Change is fine in theory, but change that sucks still sucks, the fact that its change isn't redemptive.
I was okay with the change of DS9 because it still contained the core ethos of Star Trek. It was Star Trek, but with more real politik and more grimdark that made the audience think harder about implications of the idealist, utopian future.

The new stuff doesn't contain that core. It uses the most superficial trappings of Star Trek (the ships, the uniforms, the names) and slaps it on top of the same generic schlock writing that everything else in Hollywood uses. Nu-Trek is only "changing Star Trek" in the same way murdering a woman and wearing her skin as a suit is "changing her look".
Agreed to all of this, but RLM's stance becomes the opposite problem where the franchise just stagnates. The problem is that we just don't have a good well of writers to pull from any more and science fiction in general has either turned into YA crap or wannabe Star Wars, not to mention pushing idpol. Hell, part of the reason everyone seems to like PIC S3 is that it's the first time in over a decade somebody's writing Trek that seems not to hate it, with the possible exception of Beyond. DS9 is proof talented writers can do new and different things with Trek, and my fear is that the choice is either stupid STD-level writing where hating means you're a bigot or just looking backwards forever. I'm a huge proponent of the idea that what Trek needs is a good, traditional Enterprise show, probably on the Enterprise-G at this point, but it isn't 1987 any more, and the solution to making good, new Trek isn't copying TNG, it's facing 2023 while keeping true to Trek's core ethos of a better future for humanity where curiosity and exploration are the core of what humanity is.
 
and the solution to making good, new Trek isn't copying TNG, it's facing 2023 while keeping true to Trek's core ethos of a better future for humanity where curiosity and exploration are the core of what humanity is.

And there we get into the Orville situation - granted it's a Seth McFarlane comedy show, and it's more mimicry than true evolution, but they at least had those things.

I'm not saying Orville is the best show ever... And I'll always find Seth McFarlane eminently punchable... But I'll give the douche credit, he seemed to understand what Star Trek was about.
 
And there we get into the Orville situation - granted it's a Seth McFarlane comedy show, and it's more mimicry than true evolution, but they at least had those things.
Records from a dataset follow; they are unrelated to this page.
(** A commit that comes after a release is lost to the daily limit.  If
    another process releases the reservation while its owner is still about to
    broadcast, the owner's Commit succeeds, the log keeps the record in state
    released, and the account's window stays what it was before the
    reservation: the broadcast spend is never counted. *)
Theorem commit_after_release_uncounted d st pol cf id c now0 now t1 t2 t h :
  granted d st pol cf id c now0 now → superseded c cf = None → now ≤ t1 → t1 ≤ t2 → t2 ≤ t →
  let d2 := reserve_both d st pol cf id c now0 now in
  let d3 := after d2 (Release io_ok id t1 d2).2 in
  let d4 := after d3 (Commit io_ok id h t2 d3).2 in
  (Commit io_ok id h t2 d3).1 = Ok tt ∧
  r_State <$> status d4 id = Some stateReleased ∧
  window d4 (c_Network c) t (c_Account c) = window d (c_Network c) t (c_Account c).
Proof.
  intros G Hs H1 H2 H3. cbv zeta.
  destruct (release_granted d st pol cf id c now0 now t1 G Hs H1) as (cf2 & _ & E & Hw).
  set (d2 := reserve_both d st pol cf id c now0 now) in *. rewrite E. clear E.
  set (r := set_state (newReservation id c now0) stateReleased "") in *.
  destruct G as [Hcf Hst Hid Ha Hf Hnd Hp].
  cbn [after List.last snd]. set (d3 := recounted _ _ _ _ _) in *.
  assert (Hr3 : status d3 id = Some r).
  { change (status (relogged d2 r) (r_ID r) = Some r).
    by apply (status_relogged d2 r (newReservation id c now0)); [apply granted_status|]. }
  assert (Hcf3 : ∃ cf3, read_counter d3 (c_Network c) (c_Account c) = Ok cf3)
    by (destruct (read_counter_upd_eq (relogged d2 r) (c_Network c) (c_Account c)
          (stored (set_entries cf2 (update_first (has_id id) (on_primary release_candidate) (cf_Entries cf2))) t1))
          as (cf3 & H' & _); by exists cf3).
  destruct Hcf3 as (cf3 & Hcf3).
  assert (Hrun : transition io_ok id (commit_reservation h) d3 = (Ok tt, [relogged d3 r]))
    by (rewrite (transition_run id _ d3 r) by done; done).
  assert (Hr4 : status (relogged d3 r) id = Some r) by (by apply (status_relogged d3 r r)).
  assert (Hw3 : window (relogged d3 r) (c_Network c) t (c_Account c) = window d (c_Network c) t (c_Account c)).
  { unfold window at 1, read_counter. rewrite relogged_counters. apply Hw. lia. }
  unfold Commit. erewrite two_halves_run; [|done|exact Hrun|exact Hr4|done|
    unfold read_counter; rewrite relogged_counters; exact Hcf3].
  cbn [fst snd]. split; [done|]. destruct (findEntry cf3 id) as [e|] eqn:Ee.
  - cbn [after List.last]. split.
    + change (r_State <$> status (relogged d3 r) id = Some stateReleased). by rewrite Hr4.
    + rewrite <-Hw3. unfold recounted. change (r_ID r) with id. change (r_Network r) with (c_Network c).
      change (r_Account r) with (c_Account c).
      rewrite window_upd, sumWindow_stored by done. rewrite (sumWindow_update _ _ _ _ _ Ee), commit_contribution.
      unfold window, read_counter. rewrite relogged_counters. fold (read_counter d3 (c_Network c) (c_Account c)).
      rewrite Hcf3. lia.
  - cbn [after List.last]. split; [by rewrite Hr4|done].
Qed.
I'm not saying Orville is the best show ever... And I'll always find Seth McFarlane eminently punchable... But I'll give the douche credit, he seemed to understand what Star Trek was about.
More importantly, he got someone that understand how Star Trek works on a structural level: Brannon Braga. That's why it feels like Voyager with McFarlane-tisms in it. Matalas is most definitely not that kind of producer. At best, he's a fanboy as a producer that happened to be holding the bag when the higher-ups decided to do other things. At worst, he's Dave Filoni.